* Instructions for the task: Every line of the entries below that includes "activeSaveSlotId" belongs in the answer, copied as written.

* Dataset:
____________________
(** ** Witnesses *)

(** [check_exclusive]: decide slot exclusivity of a concrete state. *)
Ltac check_exclusive :=
  unfold tactics_exclusive; apply (bool_decide_unpack _); vm_compute; reflexivity.

Lemma assignPlayerToSlot_exclusive_witness :
  tactics_exclusive INITIAL_tactics /\
  tactics_exclusive (assignPlayerToSlot "s1" "p12" away INITIAL_tactics).
Proof.
  split; [check_exclusive|].
  apply assignPlayerToSlot_exclusive. check_exclusive.
Defined.

Lemma assignPlayerToSlot_binds_witness :
  formations INITIAL_tactics !! forTeam away (activeFormationIds INITIAL_tactics)
    = Some formation_433 /\
  findSlot formation_433 "s1" = Some (seedSlot "s1" GK 8 50 None) /\
  exists f', formations (assignPlayerToSlot "s1" "p12" away INITIAL_tactics)
               !! forTeam away (activeFormationIds INITIAL_tactics) = Some f' /\
    findSlot f' "s1" = Some (set_slot_player (Some "p12") (seedSlot "s1" GK 8 50 None)) /\
    boundIds f' ≡ₚ "p12" :: boundIds (unbindPlayer "p12" formation_433).
Proof.
  split; [reflexivity|]. split; [reflexivity|].
  apply (assignPlayerToSlot_binds "s1" "p12" away INITIAL_tactics formation_433
           (seedSlot "s1" GK 8 50 None)); [reflexivity|reflexivity|reflexivity|].
  eexists. reflexivity.
Defined.

Lemma assignPlayerToSlot_occupied_witness :
  findSlot formation_442 "s1" = Some (seedSlot "s1" GK 8 50 (Some "p1")) /\
  assignPlayerToSlot "s1" "p12" home INITIAL_tactics = INITIAL_tactics.
Proof.
  split; [reflexivity|].
  apply (assignPlayerToSlot_occupied "s1" "p12" home INITIAL_tactics formation_442
           (seedSlot "s1" GK 8 50 (Some "p1")) "p1"); reflexivity.
Defined.

Lemma assignPlayerToSlot_stale_witness :
  findPlayer (players INITIAL_tactics) "p99" = None /\
  assignPlayerToSlot "s1" "p99" away INITIAL_tactics = INITIAL_tactics.
Proof.
  split; [reflexivity|]. apply assignPlayerToSlot_stale. reflexivity.
Defined.

Lemma benchPlayer_unbound_witness :
  formations (benchPlayer "p1" INITIAL_tactics) !! "4-4-2" =
    Some (unbindPlayer "p1" formation_442) /\
  ("p1" ∉ boundIds (unbindPlayer "p1" formation_442)) /\
  players (benchPlayer "p1" INITIAL_tactics) = players INITIAL_tactics.
Proof.
  assert (H : formations (benchPlayer "p1" INITIAL_tactics) !! "4-4-2" =
                Some (unbindPlayer "p1" formation_442)) by reflexivity.
  split; [exact H|]. exact (benchPlayer_unbound "p1" INITIAL_tactics "4-4-2" _ H).
Defined.
Lemma resume_missing_item_crashes_witness :
  playbook (tactics (rt_state pausedMissing)) !! "gone" = None /\
  exists msg, rt_step reducePlayback (user_dispatch PAUSE_ANIMATION) pausedMissing = Crashed msg.
Proof.
  split; [reflexivity|].
  apply (resume_missing_item_crashes reducePlayback pausedMissing "gone");
    [reflexivity|reflexivity|reflexivity|discriminate|reflexivity].
Defined.

Lemma delete_active_item_cancels_timer_witness :
  playing "lib_att_overload_433" libraryItem rtPlaying 0 /\
  exists rt', rt_step reducePlayback
      (user_dispatch (DELETE_PLAYBOOK_ITEM "lib_att_overload_433")) rtPlaying =
    Running rt' /\ rt_timer rt' = None /\ isAnimating (ui (rt_state rt')) = false /\
    playbook (tactics (rt_state rt')) !! "lib_att_overload_433" = None.
Proof.
  split; [check_playing|].
  apply (delete_active_item_cancels_timer "lib_att_overload_433" libraryItem rtPlaying 0).
  check_playing.
Defined.

Lemma timer_coherent_reachable_witness :
  timer_coherent (mkRuntime libraryState None []) /\
  rt_reachable reducePlayback (mkRuntime libraryState None []) rtPlaying /\
  timer_coherent rtPlaying.
Proof.
  assert (H0 : timer_coherent (mkRuntime libraryState None [])) by (intros a Ha; discriminate).
  assert (H1 : rt_reachable reducePlayback (mkRuntime libraryState None []) rtPlaying).
  { eapply (rt_next _ _ (user_dispatch START_ANIMATION)); [reflexivity|apply rt_refl]. }
  split; [exact H0|]. split; [exact H1|].
  exact (timer_coherent_reachable reducePlayback _ _ H0 H1).
Defined.
(* ===== verification/Persistence.v ===== *)
(** * Persistence: the snapshot normaliser, saving and loading

    [cleanStateForSaving] of [src/context/AppContext.tsx] (lines 12-47)
    bakes the live positions and drawings into the active playbook step,
    deletes the transient keys of [ui] and two keys of [franchise], drops
    [auth] and stamps [APP_VERSION].  [ui] and [franchise] are JSON objects
    in the snapshot ([ui_object], [franchise_object]) so that [delete] is
    modelled as the code does it: by key.  The mount effect (lines 59-69)
    restores a stored snapshot only when its version matches; the save
    effect (lines 94-111) writes the active snapshot and the save slot.
    What [LOAD_STATE] does with a snapshot is the reducer's (not in
    [src/]); [loadSnapshot] models it from sections 4.6 and 8 of the
    specification: every key of the snapshot is restored and missing keys
    take the initial state's value. *)

From S2P Require Import Prelude Geometry Domain.

(** ** JSON encoding of the UI fields the core reads *)

Definition enc_opt {A} (f : A -> jval) (o : option A) : jval :=
  match o with Some x => f x | None => JNull end.

Definition enc_pos (p : Position) : jval := JObj [("x", JNum (px p)); ("y", JNum (py p))].

Definition enc_teamView (v : TeamView) : jval :=
  JStr (match v with view_home => "home" | view_away => "away" | view_both => "both" end).

Definition modalName (m : ModalType) : string :=
  match m with
  | editPlayer => "editPlayer" | comparePlayer => "comparePlayer"
  | slotActionMenu => "slotActionMenu" | chat => "chat"
  | customFormationEditor => "customFormationEditor" | loadProject => "loadProject"
  | matchSimulator => "matchSimulator" | postMatchReport => "postMatchReport"
  | contractNegotiation => "contractNegotiation" | pressConference => "pressConference"
  | aiSubSuggestion => "aiSubSuggestion" | playerConversation => "playerConversation"
  | interactiveTutorial => "interactiveTutorial" | scouting => "scouting"
  | sponsorships => "sponsorships" | teamTalk => "teamTalk"
  | seasonEndSummary => "seasonEndSummary" | playbookLibrary => "playbookLibrary"
  end.

Definition toolName (t : DrawingTool) : string :=
  match t with
  | select => "select" | arrow => "arrow" | zone => "zone"
  | pen => "pen" | line => "line" | text => "text"
  end.

Definition modeName (m : PositioningMode) : string :=
  match m with free => "free" | snap => "snap" end.

Definition enc_menu (d : SlotActionMenuData) : jval :=
  JObj [("sourcePlayerId", JStr (sourcePlayerId d)); ("targetSlotId", JStr (targetSlotId d));
        ("targetPlayerId", enc_opt JStr (targetPlayerId d));
        ("trigger", JStr (match trigger d with click => "click" | drag => "drag" end));
        ("position", enc_pos (menu_position d))].

Definition enc_trail (t : AnimationTrail) : jval :=
  JObj [("playerId", JStr (trail_playerId t)); ("points", JArr (map enc_pos (trail_points t)));
        ("color", JStr (trail_color t))].

(** The UI state as the JSON object [JSON.stringify] writes. *)
Definition ui_object (u : UIState) : gmap string jval :=
  <["activeTeamContext" := enc_teamView (activeTeamContext u)]>
  (<["activeModal" := enc_opt (fun m => JStr (modalName m)) (activeModal u)]>
  (<["slotActionMenuData" := enc_opt enc_menu (slotActionMenuData u)]>
  (<["selectedPlayerId" := enc_opt JStr (selectedPlayerId u)]>
  (<["drawingTool" := JStr (toolName (drawingTool u))]>
  (<["positioningMode" := JStr (modeName (positioningMode u))]>
  (<["activePlaybookItemId" := enc_opt JStr (activePlaybookItemId u)]>
  (<["activeStepIndex" := enc_opt JNum (activeStepIndex u)]>
  (<["isAnimating" := JBool (isAnimating u)]>
  (<["isPaused" := JBool (isPaused u)]>
  (<["animationTrails" := enc_opt (fun l => JArr (map enc_trail l)) (animationTrails u)]>
  (<["isPresentationMode" := JBool (isPresentationMode u)]>
  (<["activeSaveSlotId" := enc_opt JStr (activeSaveSlotId u)]>
   (ui_rest u))))))))))))).

(** The keys [ui_object] writes from the typed fields. *)
Definition typedUIKeys : list string :=
  ["activeTeamContext"; "activeModal"; "slotActionMenuData"; "selectedPlayerId";
   "drawingTool"; "positioningMode"; "activePlaybookItemId"; "activeStepIndex";
   "isAnimating"; "isPaused"; "animationTrails"; "isPresentationMode"; "activeSaveSlotId"].

(** ** The normaliser *)

(** [transientUIKeys] of [cleanStateForSaving], in source order. *)
Definition transientUIKeys : list string :=
  ["activeModal"; "isLoadingAI"; "editingPlayerId"; "playerToCompareId";
   "aiComparisonResult"; "isComparingAI"; "slotActionMenuData"; "isAnimating";
   "playerInitialPositions"; "animationTrails"; "isSuggestingFormation";
   "aiSuggestedFormation"; "chatHistory"; "isChatProcessing"; "highlightedByAIPlayerIds";
   "isExportingLineup"; "isPresentationMode"; "notifications"; "rosterSearchQuery";
   "rosterRoleFilters"; "isGridVisible"; "playbookCategories";
   "isFormationStrengthVisible"; "isLoadingOppositionReport"; "oppositionReport";
   "advancedRosterFilters"; "isSimulatingMatch"; "simulationTimeline";
   "isLoadingPostMatchReport"; "postMatchReport"; "isLoadingPressConference";
   "pressConferenceData"; "isLoadingAISubSuggestion"; "aiSubSuggestionData";
   "isScoutingPlayer"; "scoutedPlayerId"; "scoutReport"; "isLoadingConversation";
   "playerConversationData"].

Definition transientFranchiseKeys : list string := ["negotiationData"; "lastMatchResult"].

(** [keys.forEach(key => delete obj[key])] *)
Definition deleteKeys (ks : list string) (o : gmap string jval) : gmap string jval :=
  fold_left (fun acc k => delete k acc) ks o.

(** The live positions of the roster, keyed by player id:
    [players.reduce((acc, p) => { acc[p.id] = p.position; return acc }, {})]. *)
Definition livePositions (ps : list Player) : gmap string Position :=
  reduce_into player_id position ps.

Definition bakeStep (t : TacticsState) (st : PlaybookStep) : PlaybookStep :=
  mkStep (step_id st) (livePositions (players t)) (tactics_drawings t) (event st)
    (playerRuns st) (ballPath st).

(** [list[i] = x] inside an immer draft, for an index in range. *)
Definition updateNth {A} (i : nat) (f : A -> A) (l : list A) : list A :=
  alter f i l.

(** Step (a): bake the live positions and drawings into the active step. *)
Definition bakeActiveStep (s : RootState) : TacticsState :=
  let t := tactics s in
  match activePlaybookItemId (ui s), activeStepIndex (ui s) with
  | Some id, Some idx =>
      if truthy (Some id) then
        match playbook t !! id with
        | Some item =>
            if 0 <=? idx then
              match steps item !! Z.to_nat idx with
              | Some _ =>
                  set_playbook
                    (<[id := mkItem (item_id item) (item_name item) (category item)
                               (item_formationId item)
                               (updateNth (Z.to_nat idx) (bakeStep t) (steps item))]>
                     (playbook t)) t
              | None => t
              end
            else t
        | None => t
        end
      else t
  | _, _ => t
  end.

(** The franchise subtree as a JSON object. *)
Definition enc_mentoring (g : MentoringGroup) : jval :=
  JObj [("mentorId", JStr (mentorId g)); ("menteeIds", JArr (map JStr (menteeIds g)))].

Definition franchise_object (f : FranchiseState) : gmap string jval :=
  <["mentoringGroups" := JObj [("home", JArr (map enc_mentoring (at_home (mentoringGroups f))));
                               ("away", JArr (map enc_mentoring (at_away (mentoringGroups f))))]]>
  (<["relationships" := JObj (map (fun '(a, m) =>
        (a, JObj (map (fun '(b, r) => (b, JStr (match r with friendship => "friendship"
                                                            | rivalry => "rivalry" end)))
                    (map_to_list m)))) (map_to_list (relationships f)))]>
   (franchise_rest f)).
____________________
* Response area:
  (<["activeSaveSlotId" := enc_opt JStr (activeSaveSlotId u)]>
   "isAnimating"; "isPaused"; "animationTrails"; "isPresentationMode"; "activeSaveSlotId"].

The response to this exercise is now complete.